Of course, having the capability to record this data is only half the story. Storing and analysing it at a time when most companies struggle to store and analyse their click and impression data is arguably a larger issue. Add to this the lack of statistical and analysis skills in most marketing departments, is it any wonder that marketers hide away from the problem and merely discuss the fact that last-click-wins needs to be improved but have no idea where to start?

Here is where RTB can help. RTB provides an environment that allows any company to exchange data with another, server to server, in order to better understand the impression being served. By providing the APIs to allow companies such as AdXpose, Peer39, etc. to integrate directly with DSPs and adexchanges, the integration problem goes away. Data can still be collected in two separate places but you have a common unique user id to match up the sets. Once integration is solved, costs can come down as more advertisers will take up the service introducing economies of scale.

This still leaves the data storage and analysis issue, but creating a fast and scalable storage and analysis infrastructure is not as difficult as it used to be.

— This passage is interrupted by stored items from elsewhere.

(** * PriceHawk: price-observation ingest and alert evaluation

    A shallow embedding of the Express/PostgreSQL server of the repository
    (the file with [scrapeFacebookListing], the [/api/products] handlers,
    [checkAlerts], [sendPriceAlert] and the hourly [cron.schedule] job).

    - The relational store is a record of three tables (lists of rows, in
      insertion order) and the serial counters of their [id] columns.
    - Every [await]ed I/O ([pool.query], [transporter.sendMail]) is a step of
      a small state-and-exception monad [M]; it advances a millisecond clock
      and emits one event.  A JavaScript [throw] is the result [Throw],
      [try { } catch (error) { }] is [try_catch].
    - Whether the store or the SMTP transport is reachable at a given instant
      is decided by the environment [env]; nothing in the handlers is
      assumed to succeed.
    - Prices are JavaScript numbers on which the code only applies [!==] and
      [<=]; they are modelled as integers ([Z]).  The declarations of the
      tables are not among the sources: the price columns are taken to be
      read back as numbers, and the [id] columns to be serial primary keys. *)

From Stdlib Require Import List String Ascii ZArith Arith Bool Lia.
From Stdlib Require Import DecimalString.
From Stdlib Require Import Sorted Permutation.
Import ListNotations.

Local Open Scope list_scope.
Local Open Scope Z_scope.

(* ================================================================== *)
(** * Data model: the rows of the three tables *)
(* ================================================================== *)

Definition time := nat.

(** A row of [products]; the columns are the ones the statements of the
    server name. [p_last_checked] is [None] until an UPDATE sets it. *)
Record product := mkProduct {
  p_id : nat;
  p_title : string;
  p_description : string;
  p_current_price : Z;
  p_image_url : string;
  p_location : string;
  p_seller_name : string;
  p_listing_id : string;
  p_marketplace_url : string;
  p_status : string;
  p_last_checked : option time
}.

(** A row of [price_history]. *)
Record history_entry := mkHistory {
  ph_id : nat;
  ph_product_id : nat;
  ph_price : Z;
  ph_checked_at : time
}.

(** A row of [alerts]. *)
Record alert := mkAlert {
  a_id : nat;
  a_product_id : nat;
  a_user_email : string;
  a_target_price : Z;
  a_alert_type : string;
  a_is_active : bool;
  a_triggered_at : option time
}.

Record db := mkDb {
  products : list product;
  price_history : list history_entry;
  alerts : list alert;
  next_product_id : nat;
  next_history_id : nat;
  next_alert_id : nat
}.

Definition empty_db : db := mkDb [] [] [] 1 1 1.

(** What [scrapeFacebookListing] returns. *)
Record listingData := mkListing {
  ld_title : string;
  ld_description : string;
  ld_price : Z;
  ld_image_url : string;
  ld_location : string;
  ld_seller_name : string;
  ld_listing_id : string;
  ld_marketplace_url : string
}.

(** A row of the SELECT of [checkAlerts]: [a.*, p.title, p.marketplace_url]. *)
Record alert_row := mkAlertRow {
  ar_alert : alert;
  ar_title : string;
  ar_marketplace_url : string
}.

Definition ar_id (r : alert_row) : nat := a_id (ar_alert r).
Definition ar_target_price (r : alert_row) : Z := a_target_price (ar_alert r).

(* ================================================================== *)
(** * The SQL statements, as functions on the store *)
(* ================================================================== *)

Module Sql.

(** [SELECT * FROM products WHERE id = $1] *)
Definition select_product (id : nat) (d : db) : list product :=
  filter (fun p => Nat.eqb (p_id p) id) (products d).

(** [UPDATE products SET current_price = $1, last_checked = NOW() WHERE id = $2] *)
Definition set_price (price : Z) (now : time) (p : product) : product :=
  mkProduct (p_id p) (p_title p) (p_description p) price (p_image_url p)
            (p_location p) (p_seller_name p) (p_listing_id p)
            (p_marketplace_url p) (p_status p) (Some now).

Definition update_product_price (price : Z) (id : nat) (now : time) (d : db) : db :=
  mkDb (map (fun p => if Nat.eqb (p_id p) id then set_price price now p else p)
            (products d))
       (price_history d) (alerts d)
       (next_product_id d) (next_history_id d) (next_alert_id d).

(** [UPDATE products SET current_price = $1, last_checked = NOW(),
     status = 'active' WHERE id = $2] *)
Definition set_tracked (price : Z) (now : time) (p : product) : product :=
  mkProduct (p_id p) (p_title p) (p_description p) price (p_image_url p)
            (p_location p) (p_seller_name p) (p_listing_id p)
            (p_marketplace_url p) "active" (Some now).

Definition update_product_tracked (price : Z) (id : nat) (now : time) (d : db) : db :=
  mkDb (map (fun p => if Nat.eqb (p_id p) id then set_tracked price now p else p)
            (products d))
       (price_history d) (alerts d)
       (next_product_id d) (next_history_id d) (next_alert_id d).

(** [SELECT id FROM products WHERE listing_id = $1] *)
Definition select_by_listing (lid : string) (d : db) : list nat :=
  map p_id (filter (fun p => String.eqb (p_listing_id p) lid) (products d)).

(** [INSERT INTO products (title, description, current_price, image_url,
     location, seller_name, listing_id, marketplace_url, status)
     VALUES ($1, ..., $8, 'active') RETURNING *]; the eighth value is the
    URL of the request, the result is the row inserted ([result.rows[0]]). *)
Definition new_product (ld : listingData) (url : string) (d : db) : product :=
  mkProduct (next_product_id d) (ld_title ld) (ld_description ld) (ld_price ld)
            (ld_image_url ld) (ld_location ld) (ld_seller_name ld)
            (ld_listing_id ld) url "active" None.

Definition insert_product (ld : listingData) (url : string) (d : db) : db * product :=
  (mkDb (products d ++ [new_product ld url d]) (price_history d) (alerts d)
        (S (next_product_id d)) (next_history_id d) (next_alert_id d),
   new_product ld url d).

(** Modelled from the spec: the declaration of the [price_history] table is
    not among the sources; the [checked_at] column, which the statement
    leaves out, is the time of the insertion ("appends a PriceHistoryEntry
    with the new price and current time").

    [INSERT INTO price_history (product_id, price) VALUES ($1, $2)] *)
Definition insert_price_history (pid : nat) (price : Z) (now : time) (d : db) : db :=
  mkDb (products d)
       (price_history d ++ [mkHistory (next_history_id d) pid price now])
       (alerts d)
       (next_product_id d) (S (next_history_id d)) (next_alert_id d).

(** Modelled from the spec: the declaration of the [alerts] table is not
    among the sources; the columns [is_active] and [triggered_at], which the
    statement leaves out, take the defaults the spec gives an alert:
    "created active", triggered timestamp "null until fired".

    [INSERT INTO alerts (product_id, user_email, target_price, alert_type)
     VALUES ($1, $2, $3, $4)] *)
Definition new_alert (pid : nat) (email : string) (target : Z) (type : string)
    (d : db) : alert :=
  mkAlert (next_alert_id d) pid email target type true None.

Definition insert_alert (pid : nat) (email : string) (target : Z) (type : string)
    (d : db) : db :=
  mkDb (products d) (price_history d)
       (alerts d ++ [new_alert pid email target type d])
       (next_product_id d) (next_history_id d) (S (next_alert_id d)).

(** [SELECT a.*, p.title, p.marketplace_url FROM alerts a
     JOIN products p ON a.product_id = p.id
     WHERE a.product_id = $1 AND a.is_active = true] *)
Definition select_active_alerts (pid : nat) (d : db) : list alert_row :=
  flat_map
    (fun a =>
       map (fun p => mkAlertRow a (p_title p) (p_marketplace_url p))
           (filter (fun p => Nat.eqb (a_product_id a) (p_id p)) (products d)))
    (filter (fun a => Nat.eqb (a_product_id a) pid && a_is_active a) (alerts d)).
Lemma keys_kept_same_heap : forall w w', heap w' = heap w -> keys_kept w w'.
Proof.
  intros w w' H a u Hu. exists u. rewrite H. repeat split. exact Hu.
Qed.

Lemma keys_kept_trans :
  forall a b c, keys_kept a b -> keys_kept b c -> keys_kept a c.
Proof.
  intros a b c Hab Hbc i u Hu.
  destruct (Hab i u Hu) as (u1 & H1 & N1 & K1).
  destruct (Hbc i u1 H1) as (u2 & H2 & N2 & K2).
  exists u2. repeat split; congruence.
Qed.

Lemma records_kept :
  forall w w' n name rs,
    keys_kept w w' -> records w n name rs -> records w' n name rs.
Proof.
  intros w w' n name rs Hk (a & u & Hn & Hu & Hname & Hr).
  destruct (Hk a u Hu) as (u' & Hu' & Hname' & Hr').
  exists a, u'. repeat split; congruence.
Qed.

Lemma printed_roles_app :
  forall l1 l2, printed_roles (l1 ++ l2) = (printed_roles l1 ++ printed_roles l2)%list.
Proof.
  induction l1 as [|c t IH]; intros l2; simpl.
  - reflexivity.
  - destruct (role_of_call c); simpl; rewrite IH; reflexivity.
Qed.

Lemma role_lines_refl : forall w, role_lines [] w w.
Proof.
  intros w. exists []. rewrite app_nil_r. repeat split.
  - apply keys_kept_refl.
  - simpl. lia.
  - intros v [].
Qed.

Lemma role_lines_app :
  forall k1 k2 a b c,
    role_lines k1 a b -> role_lines k2 b c -> role_lines (k1 ++ k2) a c.
Proof.
  intros k1 k2 a b c (l1 & P1 & N1 & K1 & L1 & I1) (l2 & P2 & N2 & K2 & L2 & I2).
  exists (l1 ++ l2)%list. repeat split.
  - rewrite P2, P1, app_assoc. reflexivity.
  - congruence.
  - eapply keys_kept_trans; eassumption.
  - rewrite printed_roles_app, !length_app. lia.
  - rewrite printed_roles_app. apply incl_app_app; assumption.
Qed.

Lemma role_lines_trans :
  forall a b c, role_lines [] a b -> role_lines [] b c -> role_lines [] a c.
Proof.
  intros a b c H1 H2. exact (role_lines_app [] [] a b c H1 H2).
Qed.

(** A printed line that announces no role. *)
Lemma role_lines_ptprint :
  forall msg bullet cond color ind,
    role_of_call (mk_ptprint msg bullet cond color ind) = None ->
    respects (role_lines []) (ptprint msg bullet cond color ind).
Proof.
  intros msg bullet cond color ind H w.
  exists [mk_ptprint msg bullet cond color ind]. repeat split.
  - apply keys_kept_same_heap. reflexivity.
  - simpl. rewrite H. simpl. lia.
  - simpl. rewrite H. intros v [].
Qed.

Lemma nth_error_update_nth :
  forall (A : Type) (l : list A) (i j : nat) (x y : A),
    nth_error l j = Some y ->
    nth_error (update_nth l i x) j = Some (if Nat.eqb i j then x else y).
Proof.
  intros A l. induction l as [|h t IH]; intros i j x y H.
  - destruct j; discriminate.
  - destruct i, j; simpl in *; try assumption.
    + congruence.
    + apply IH. exact H.
Qed.

Lemma hdict_append_keys :
  forall (A : Type) (d d' : list (hashable * list A)) (k : hashable) (x : A),
    hdict_append d k x = Some d' -> map fst d' = map fst d.
Proof.
  intros A d. induction d as [|[k' l] t IH]; intros d' k x H; simpl in H.
  - discriminate.
  - destruct (hashable_eqb k' k).
    + injection H as <-. reflexivity.
    + destruct (hdict_append t k x) as [t'|] eqn:E; simpl in H; [|discriminate].
      injection H as <-. simpl. f_equal. eapply IH. exact E.
Qed.

Lemma role_lines_roles_append :
  forall a role entry, respects (role_lines []) (roles_append a role entry).
Proof.
  intros a role entry w. unfold world_after, roles_append, read_user_properties, bind.
  destruct (nth_error (heap w) a) as [u|] eqn:Hu; simpl; [|apply role_lines_refl].
  destruct (hdict_append (roles u) role entry) as [roles'|] eqn:Hr; simpl;
    [|apply role_lines_refl].
  exists []. simpl. rewrite app_nil_r. repeat split.
  - intros b v Hb. simpl.
    rewrite (nth_error_update_nth _ _ a b _ v Hb).
    eexists. split; [reflexivity|].
    destruct (Nat.eqb_spec a b) as [->|_]; [|split; reflexivity].
    assert (v = u) by congruence. subst v.
    split; [reflexivity|].
    unfold role_names. simpl.
    rewrite <- !(map_map fst value_of_hashable).
    rewrite (hdict_append_keys _ _ _ _ _ Hr). reflexivity.
  - lia.
  - intros v [].
Qed.

Ltac role_lines_leaf :=
  first [ apply role_lines_roles_append
        | apply role_lines_ptprint; reflexivity ].

Lemma check_privileges_role_lines :
  forall args role role_privileges a,
    respects (role_lines []) (Users._check_privileges args role role_privileges a).
Proof.
  intros args role role_privileges a. unfold Users._check_privileges.
  frame role_lines_refl role_lines_trans role_lines_leaf.
Qed.

Lemma role_lines_weaken :
  forall k k' w w',
    role_lines k w w' -> List.length k <= List.length k' -> incl k k' ->
    role_lines k' w w'.
Proof.
  intros k k' w w' (l & P & N & K & L & I) Hlen Hincl.
  exists l. repeat split; try assumption.
  - lia.
  - intros v Hv. apply Hincl, I, Hv.
Qed.

Lemma role_lines_bind :
  forall (k1 k2 : list value) (A B : Type) (m : M A) (f : A -> M B),
    (forall w, role_lines k1 w (world_after m w)) ->
    (forall a w, role_lines k2 w (world_after (f a) w)) ->
    forall w, role_lines (k1 ++ k2) w (world_after (bind m f) w).
Proof.
  intros k1 k2 A B m f Hm Hf w. unfold world_after, bind.
  specialize (Hm w). unfold world_after in Hm.
  destruct (m w) as [w1 [a|e]]; simpl in *.
  - eapply role_lines_app; [exact Hm | apply Hf].
  - eapply role_lines_weaken; [exact Hm | |].
    + rewrite length_app. lia.
    + apply incl_appl, incl_refl.
Qed.

(** A printed line of the form of a role line announces the role it holds,
    or nothing. *)
Lemma role_lines_role_line :
  forall s v bullet cond color ind w,
    role_lines [v] w (world_after (ptprint [Lit s; FVal v] bullet cond color ind) w).
Proof.
  intros s v bullet cond color ind w.
  exists [mk_ptprint [Lit s; FVal v] bullet cond color ind].
  split; [reflexivity|]. split; [reflexivity|].
  split; [apply keys_kept_same_heap; reflexivity|].
  assert (E : role_of_call (mk_ptprint [Lit s; FVal v] bullet cond color ind) = Some v
              \/ role_of_call (mk_ptprint [Lit s; FVal v] bullet cond color ind) = None).
  { unfold role_of_call. cbn [text_of].
    match goal with
    | |- context [if ?b then _ else _] => destruct b
    end; [left | right]; reflexivity. }
  cbn [printed_roles]. destruct E as [-> | ->]; cbn [List.length].
  - split; [lia | apply incl_refl].
  - split; [lia | intros x []].
Qed.

(** The loop of [_print_user] announces the roles it runs over, at most. *)
Lemma print_user_loop :
  forall args a check_roles role_privileges (ks : list hashable) w,
    role_lines (map value_of_hashable ks) w
      (world_after
         (for_each ks (Users.print_role args a check_roles role_privileges)) w).
Proof.
  intros args a check_roles role_privileges ks.
  induction ks as [|k t IH]; intros w.
  - apply role_lines_refl.
  - cbn [for_each map].
    change (value_of_hashable k :: map value_of_hashable t)
      with (([value_of_hashable k] ++ []) ++ map value_of_hashable t)%list.
    apply role_lines_bind; [|intros _; exact IH].
    unfold Users.print_role. apply role_lines_bind.
    + intros w0. destruct (hashable_eqb k (HStr "superuser"));
        apply role_lines_role_line.
    + intros _ w0. destruct check_roles.
      * apply check_privileges_role_lines.
      * apply role_lines_ptprint. reflexivity.
Qed.

Lemma print_user_role_lines :
  forall args a check_roles role_privileges u w,
    nth_error (heap w) a = Some u ->
    role_lines (role_names u) w
      (world_after (Users._print_user args a check_roles role_privileges) w).
Proof.
  intros args a check_roles role_privileges u w Hu.
  unfold Users._print_user.
  unfold world_after, bind at 1, read_user_properties. rewrite Hu.
  change (role_names u) with ([] ++ ([] ++ role_names u))%list.
  apply role_lines_bind.
  { apply role_lines_ptprint. reflexivity. }
  intros _. apply role_lines_bind.
  { apply role_lines_ptprint. reflexivity. }
  intros _ w0. unfold role_names.
  rewrite <- (map_map fst value_of_hashable). apply print_user_loop.
Qed.

(** [dict(zip(roles, [[]]))] holds the first of the roles, if any. *)
Lemma zip_with_one_list :
  forall (items : list value) (d : list (hashable * list (string * value))),
    dict_of_pairs (combine items [[]]) [] = Ok d ->
    map (fun kv => value_of_hashable (fst kv)) d = firstn 1 items.
Proof.
  intros items d H. destruct items as [|x t]; simpl in H.
  - injection H as <-. reflexivity.
  - assert (Ht : combine t (@nil (list (string * value))) = []) by (destruct t; reflexivity).
    rewrite Ht in H. destruct x; simpl in H; try discriminate;
      injection H as <-; reflexivity.
Qed.

Lemma user_turn_kept :
  forall args client w w' turn,
    keys_kept w w' ->
    user_turn args client w turn -> user_turn args client w' turn.
Proof.
  intros args client w w' turn Hk
    (user & name & rs & role_list & H1 & H2 & H3 & H4 & H5 & H6).
  exists user, name, rs, role_list. repeat split; try assumption.
  eapply records_kept; eassumption.
Qed.

(** Nothing printed, recorded or allocated in between. *)
Lemma enumerated_same :
  forall args client w w',
    printed w' = printed w -> nodes w' = nodes w -> heap w' = heap w ->
    enumerated args client w w'.
Proof.
  intros args client w w' Hp Hn Hh. exists [], [].
  cbn [map concat]. rewrite !app_nil_r. repeat split; try assumption.
  - apply keys_kept_same_heap. exact Hh.
  - constructor.
Qed.

Lemma enumerated_refl : forall args client w, enumerated args client w w.
Proof. intros. apply enumerated_same; reflexivity. Qed.

Lemma enumerated_trans :
  forall args client a b c,
    enumerated args client a b -> enumerated args client b c ->
    enumerated args client a c.
Proof.
  intros args client a b c
    (l1 & t1 & P1 & N1 & K1 & R1 & F1) (l2 & t2 & P2 & N2 & K2 & R2 & F2).
  exists (l1 ++ l2)%list, (t1 ++ t2)%list. repeat split.
  - rewrite P2, P1, app_assoc. reflexivity.
  - rewrite N2, N1, map_app, app_assoc. reflexivity.
  - eapply keys_kept_trans; eassumption.
  - rewrite printed_roles_app, map_app, concat_app, R1, R2. reflexivity.
  - apply Forall_app. split; [|exact F2].
    eapply Forall_impl; [|exact F1].
    intros turn. apply user_turn_kept. exact K2.
Qed.

(** A line that announces no role. *)
Lemma enumerated_ptprint :
  forall args client msg bullet cond color ind,
    role_of_call (mk_ptprint msg bullet cond color ind) = None ->
    respects (enumerated args client) (ptprint msg bullet cond color ind).
Proof.
  intros args client msg bullet cond color ind H w.
  exists [mk_ptprint msg bullet cond color ind], [].
  cbn [map concat]. rewrite app_nil_r. repeat split.
  - apply keys_kept_same_heap. reflexivity.
  - simpl. rewrite H. reflexivity.
  - constructor.
Qed.

(** Role lines for at most one role announce nothing or that role. *)
Lemma announced_nothing_or_all :
  forall announced allowed : list value,
    List.length allowed <= 1 ->
    List.length announced <= List.length allowed ->
    incl announced allowed ->
    announced = [] \/ announced = allowed.
Proof.
  intros announced allowed H1 H2 Hincl.
  destruct announced as [|x t]; [left; reflexivity|]. right.
  destruct allowed as [|y [|z u]]; simpl in *; try lia.
  destruct t; simpl in *; [|lia].
  destruct (Hincl x (or_introl eq_refl)) as [->|[]]. reflexivity.
Qed.

(** A user node has been recorded with the object [u], newly allocated, and
    then role lines were printed for the roles of [u] at most. *)
Lemma enumerated_one_user :
  forall args client w u w2 user rs role_list,
    let a := List.length (heap w) in
    let n := mk_node "user" (UserProps a) in
    let w1 := mk_world (printed w) (requests w) (nodes w ++ [n])
                (vulnerabilities w) (heap w ++ [u]) in
    user_of_answer args client user ->
    getitem user "username" = Ok (username u) ->
    getitem user "roles" = Ok rs ->
    iterate rs = Ok role_list ->
    role_names u = firstn 1 role_list ->
    role_lines (role_names u) w1 w2 ->
    enumerated args client w w2.
Proof.
  intros args client w u w2 user rs role_list a n w1 Hsrc Hname Hrs Hit Hroles
    (l & P & N & K & L & I).
  assert (Hu : nth_error (heap w1) a = Some u).
  { unfold w1, a. simpl. rewrite nth_error_app2 by lia.
    rewrite Nat.sub_diag. reflexivity. }
  assert (K1 : keys_kept w w1).
  { intros b v Hb. exists v. split; [|split; reflexivity].
    unfold w1. simpl. rewrite nth_error_app1; [exact Hb|].
    apply nth_error_Some. congruence. }
  exists l, [(n, printed_roles l)]. cbn [map concat fst snd].
  rewrite app_nil_r. repeat split.
  - exact P.
  - exact N.
  - eapply keys_kept_trans; eassumption.
  - constructor; [|constructor].
    exists user, (username u), rs, role_list. cbn [fst snd].
    repeat (split; [assumption|]). split.
    + eapply records_kept; [exact K|]. exists a, u. repeat split; assumption.
    + rewrite <- Hroles. apply announced_nothing_or_all; try assumption.
      rewrite Hroles. destruct role_list; simpl; lia.
Qed.

Section UsersProperties.

Variable args : Args.
Variable client : http_client.
Variable users : value.
Variable entries : list value.
Hypothesis answered : users_answer args client = Ok users.
Hypothesis iterated : iterate users = Ok entries.

(** One turn of the loop of [run]. *)
Lemma enumerate_user_enumerated :
  forall check_roles response entry,
    In entry entries ->
    respects (enumerated args client)
      (Users.enumerate_user args users check_roles response entry).
Proof.
  intros check_roles response entry Hin w.
  unfold world_after, Users.enumerate_user.
  unfold bind at 1, lift.
  destruct (rbind (hash_key entry) (subscript users)) as [user|] eqn:Huser;
    [|apply enumerated_refl].
  unfold bind at 1.
  destruct (getitem user "roles") as [rs|] eqn:Hrs; cbn [rbind];
    [|apply enumerated_refl].
  destruct (iterate rs) as [role_list|] eqn:Hit; cbn [rbind];
    [|apply enumerated_refl].
  destruct (dict_of_pairs (combine role_list [[]]) []) as [roles|] eqn:Hd;
    [|apply enumerated_refl].
  unfold bind at 1.
  destruct (getitem user "username") as [name|] eqn:Hname;
    [|apply enumerated_refl].
  unfold bind at 1.
  destruct (getitem user "email") as [mail|]; [|apply enumerated_refl].
  assert (Hroles : role_names (mk_user name mail roles) = firstn 1 role_list).
  { unfold role_names. simpl. apply zip_with_one_list. exact Hd. }
  unfold bind at 1, new_user_properties.
  unfold bind at 1, add_node. cbn [printed requests nodes vulnerabilities heap].
  apply (enumerated_one_user args client w (mk_user name mail roles) _
           user rs role_list).
  - exists users, entries, entry. repeat split; assumption.
  - exact Hname.
  - exact Hrs.
  - exact Hit.
  - exact Hroles.
  - unfold bind at 1.
    destruct (Response_json response) as [role_privileges|].
    + apply print_user_role_lines. simpl.
      rewrite nth_error_app2 by lia. rewrite Nat.sub_diag. reflexivity.
    + eapply role_lines_weaken; [apply role_lines_refl | simpl; lia |].
      intros v [].
Qed.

Companies such as Netezza and Greenplum can do it for you for a price. Alternatively, if you can afford the time to investigate and implement open-source platforms, solutions such as Hadoop and InfoBright can also work just as well.

2011 is going to be a year where these technologies combine to allow us to better understand all that our advertising is delivering. Soon there will be no excuse for marketers to stick with last-click-wins as we will be able to provide robust attribution models to support or oppose our hypotheses. When this happens, we will not only be able to better understand the value of events leading up to conversion, we will also open up the door to more branding activity being placed online.